Lemma readable_empty : readable ∅.
Proof. intros path tag buff _. by rewrite lookup_empty. Qed.
Lemma finish_account_spec acc m ops changes : readable (resources_of changes acc) →
  ∃ changes', finish_account mapper_order self (acc, m) (ops, changes) = (Ok tt, (ops ++ omap (op_in changes) ((acc,.) <$> map_to_list m), changes')) ∧
    (∀ a, modules_of changes' a = modules_of changes a) ∧ (∀ a, a ≠ acc → resources_of changes' a = resources_of changes a) ∧
    (∀ tag, taken (map_to_list m).*1 tag → resources_of changes' acc !! tag = None) ∧
    (∀ tag, ¬ taken (map_to_list m).*1 tag → resources_of changes' acc !! tag = resources_of changes acc !! tag).
Proof.
  intros Hr. unfold finish_account. cbn [fst snd].
  assert (omap (op_in changes) ((acc,.) <$> map_to_list m) = omap (op_for (resources_of changes acc) acc) (map_to_list m)) as ->.
  { induction (map_to_list m) as [|p l IH]; [done|]. cbn. by rewrite IH. }
  unfold resources_of, modules_of in *. destruct (changes !! acc) as [a|] eqn:Ha.
  - destruct (make_acc_ops_spec acc (map_to_list m) ops (acs_resources a) (NoDup_fst_map_to_list m) Hr) as (r & Hrun & Ht & Hn).
    unfold make_acc_ops. rewrite Hrun. exists (<[ acc := {| acs_modules := acs_modules a; acs_resources := r |} ]> changes). split; [done|]. split_and!.
    + intros b. destruct (decide (b = acc)) as [->|Hb]; [by rewrite lookup_insert_eq, Ha|by rewrite lookup_insert_ne].
    + intros b Hb. by rewrite lookup_insert_ne.
    + intros tag Htk. rewrite lookup_insert_eq. by apply Ht.
    + intros tag Htk. rewrite lookup_insert_eq. by apply Hn.
  - exists changes. split_and!; try done.
    + f_equal. f_equal. clear. induction (map_to_list m) as [|[path x] l IH]; cbn; [by rewrite app_nil_r|]. destruct (make_coin_tag path); cbn; [rewrite lookup_empty|]; done.
    + intros tag _. by rewrite Ha.
    + intros tag _. by rewrite Ha.
Qed.
Lemma finish_accounts_spec (l : list (AccountAddress * gmap (list u8) u64)) ops changes : NoDup l.*1 → changes_readable changes →
  let all := l ≫= (λ p, (p.1,.) <$> map_to_list p.2) in
  ∃ changes', run_each (finish_account mapper_order self) l (ops, changes) = (Ok tt, (ops ++ omap (op_in changes) all, changes')) ∧
    (∀ a, modules_of changes' a = modules_of changes a) ∧
    (∀ a tag, (∃ path x coin, (a, (path, x)) ∈ all ∧ make_coin_tag path = Some coin ∧ tag = balance_tag coin) → resources_of changes' a !! tag = None) ∧
    (∀ a tag, ¬ (∃ path x coin, (a, (path, x)) ∈ all ∧ make_coin_tag path = Some coin ∧ tag = balance_tag coin) →
       resources_of changes' a !! tag = resources_of changes a !! tag).
Proof.
  revert ops changes. induction l as [|[acc m] l IH]; intros ops changes Hnd Hr all.
  { exists changes. split_and!; [by rewrite app_nil_r|done| |done]. by intros a tag (? & ? & ? & ?%elem_of_nil & _). }
  cbn in Hnd. apply NoDup_cons in Hnd as [Hni Hnd].
  destruct (finish_account_spec acc m ops changes (Hr acc)) as (c1 & H1 & Hm1 & Ho1 & Ht1 & Hn1).
  assert (Htk : ∀ tag, taken (map_to_list m).*1 tag ↔ ∃ path x coin, (acc, (path, x)) ∈ (acc,.) <$> map_to_list m ∧ make_coin_tag path = Some coin ∧ tag = balance_tag coin).
  { intros tag. split.
    - intros (path & coin & ([path' x] & -> & Hin)%list_elem_of_fmap & Hc & ->). exists path', x, coin. split_and!; [|done..]. by apply list_elem_of_fmap_2.
    - intros (path & x & coin & ([path' x'] & [= -> ->] & Hin)%list_elem_of_fmap & Hc & ->). exists path', coin. split_and!; [|done..].
      apply list_elem_of_fmap. by exists (path', x'). }
  destruct (IH (ops ++ omap (op_in changes) ((acc,.) <$> map_to_list m)) c1 Hnd) as (c2 & H2 & Hm2 & Ht2 & Hn2).
  { intros a path tag buff Hc Hb. destruct (decide (a = acc)) as [->|Ha]; [|rewrite Ho1 in Hb by done; by apply (Hr a path tag)].
    apply (Hr acc path tag buff Hc). rewrite <- Hn1; [done|]. intros Htn. by rewrite Ht1 in Hb. }
  exists c2. cbn [run_each]. rewrite run_bind_eq, H1, H2.
  assert (Hrest : ∀ a path x, (a, (path, x)) ∈ l ≫= (λ p, (p.1,.) <$> map_to_list p.2) → a ≠ acc).
  { intros a path x ([a' m'] & (q & [= -> <-] & _)%list_elem_of_fmap & Hin)%list_elem_of_bind ->. apply Hni. apply list_elem_of_fmap. by exists (acc, m'). }
  split_and!.
  - f_equal. f_equal. rewrite <- app_assoc. f_equal. unfold all. cbn. rewrite omap_app. f_equal.
    apply list_omap_ext, Forall_Forall2_diag, Forall_forall. intros [a [path x]] Hin%Hrest. unfold op_in. cbn. by rewrite Ho1.
  - intros a. by rewrite Hm2, Hm1.
  - intros a tag (path & x & coin & Hin & Hc & ->). unfold all in Hin. cbn in Hin. apply elem_of_app in Hin as [Hin|Hin]; [|apply Ht2; eauto 10].
    assert (a = acc) as -> by (by apply list_elem_of_fmap in Hin as (? & [= -> _] & _)). rewrite Hn2; [apply Ht1, Htk; eauto 10|].
    intros (path' & x' & coin' & Hin' & _). by apply Hrest in Hin'.
  - intros a tag Hno. rewrite Hn2.
    + destruct (decide (a = acc)) as [->|Ha]; [|by rewrite Ho1]. apply Hn1. rewrite Htk. intros (path & x & coin & Hin & Hc & ->). apply Hno.
      exists path, x, coin. split; [|done]. unfold all. cbn. apply elem_of_app. by left.
    + intros (path & x & coin & Hin & Hc & ->). apply Hno. exists path, x, coin. split; [|done]. unfold all. cbn. apply elem_of_app. by right.
Qed.
End Finish.
Lemma on_vector_ref_ok {A} finish cost self (op : HeapM A) args h x h1 K : op h = Ok (x, h1) → counted h1 (ref_pointers self ++ K) →
  ∃ h', on_vector_ref finish cost self op (args, (h, td)) = (finish cost (Ok x), (args, (h', td))) ∧ counted h' K ∧ contents h' ⊆ contents h1.
Proof.
  intros Ho H1. destruct (counted_drop_pointers _ _ _ H1) as (h' & Hd & Hc & Hs & _). exists h'. split; [|done].
  unfold on_vector_ref. rewrite run_bind_eq. unfold run_try. erewrite in_memory_spec; [|exact Ho]. erewrite run_bind_ok; [done|by apply in_memory_spec].
Qed.
Lemma on_vector_ref_fail {A} finish cost self (op : HeapM A) args h e K : op h = Err e → counted h (ref_pointers self ++ K) →
  ∃ h', on_vector_ref finish cost self op (args, (h, td)) = (finish cost (Err e), (args, (h', td))) ∧ counted h' K ∧ contents h' ⊆ contents h.
Proof.
  intros Ho H1. destruct (counted_drop_pointers _ _ _ H1) as (h' & Hd & Hc & Hs & _). exists h'. split; [|done].
  unfold on_vector_ref. rewrite run_bind_eq. unfold run_try. rewrite in_memory_fail with (e := e) by done. erewrite run_bind_ok; [done|by apply in_memory_spec].
Qed.

(** Natives on a reference as operations on a list.  Each uses up the reference. *)
Record vector_natives (h : Heap) (self : ContainerRef) (ty : RuntimeType.Type_) (vs : list ValueImpl) (R : list loc) : Prop := {
  vn_length c : price NativeCostIndex.LENGTH 1 = Ok c →
    ∃ h', native FnLength [ty] [VContainerRef self] (h, td) = (Ok (NativeResult_ok c [VU64 (wrap 64 (len vs))]), (h', td)) ∧
      counted h' R ∧ contents h' ⊆ contents h;
  vn_push e n c R' : R ≡ₚ pointers e ++ R' → fits (ref_container self) e → value_size overflow_checks e h = Ok (n, h) →
    price NativeCostIndex.PUSH_BACK n = Ok c →
    ∃ h1 h', updated h self (vs ++ [e]) (ref_pointers self ++ R') h1 ∧
      native FnPushBack [ty] [VContainerRef self; e] (h, td) = (Ok (NativeResult_ok c []), (h', td)) ∧ counted h' R' ∧ contents h' ⊆ contents h1;
  vn_pop c : price NativeCostIndex.POP_BACK 1 = Ok c →
    match last vs with
    | Some v => ∃ h1 h', updated h self (removelast vs) (pointers v ++ ref_pointers self ++ R) h1 ∧
        native FnPop [ty] [VContainerRef self] (h, td) = (Ok (NativeResult_ok c [v]), (h', td)) ∧ counted h' (pointers v ++ R) ∧ contents h' ⊆ contents h1
    | None => ∃ h', native FnPop [ty] [VContainerRef self] (h, td) = (Ok (NativeResult_err c POP_EMPTY_VEC), (h', td)) ∧
        counted h' R ∧ contents h' ⊆ contents h
    end;
  vn_swap i j c : price NativeCostIndex.SWAP 1 = Ok c →
    match at_ vs i, at_ vs j with
    | Some v, Some w => ∃ h1 h', updated h self (<[ N.to_nat i := w ]> (<[ N.to_nat j := v ]> vs)) (ref_pointers self ++ R) h1 ∧
        native FnSwap [ty] [VContainerRef self; VU64 i; VU64 j] (h, td) = (Ok (NativeResult_ok c []), (h', td)) ∧ counted h' R ∧ contents h' ⊆ contents h1
    | _, _ => ∃ h', native FnSwap [ty] [VContainerRef self; VU64 i; VU64 j] (h, td) = (Ok (NativeResult_err c INDEX_OUT_OF_BOUNDS), (h', td)) ∧
        counted h' R ∧ contents h' ⊆ contents h
    end;
  vn_borrow i c : price NativeCostIndex.BORROW 1 = Ok c →
    match at_ vs i with
    | Some v => ∃ h', native FnBorrow [ty] [VContainerRef self; VU64 i] (h, td) = (Ok (NativeResult_ok c [elem_ref self i v]), (h', td)) ∧
        counted h' (pointers (elem_ref self i v) ++ R) ∧ contents h' ⊆ contents h
    | None => ∃ h', native FnBorrow [ty] [VContainerRef self; VU64 i] (h, td) = (Ok (NativeResult_err c INDEX_OUT_OF_BOUNDS), (h', td)) ∧
        counted h' R ∧ contents h' ⊆ contents h
    end }.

INSTRUCTIONS TO FOLLOW: Of all the lines in the data above, show only those that hold the word "HeapM".

ANSWER TO THE PROBLEM:
Lemma on_vector_ref_ok {A} finish cost self (op : HeapM A) args h x h1 K : op h = Ok (x, h1) → counted h1 (ref_pointers self ++ K) →
Lemma on_vector_ref_fail {A} finish cost self (op : HeapM A) args h e K : op h = Err e → counted h (ref_pointers self ++ K) →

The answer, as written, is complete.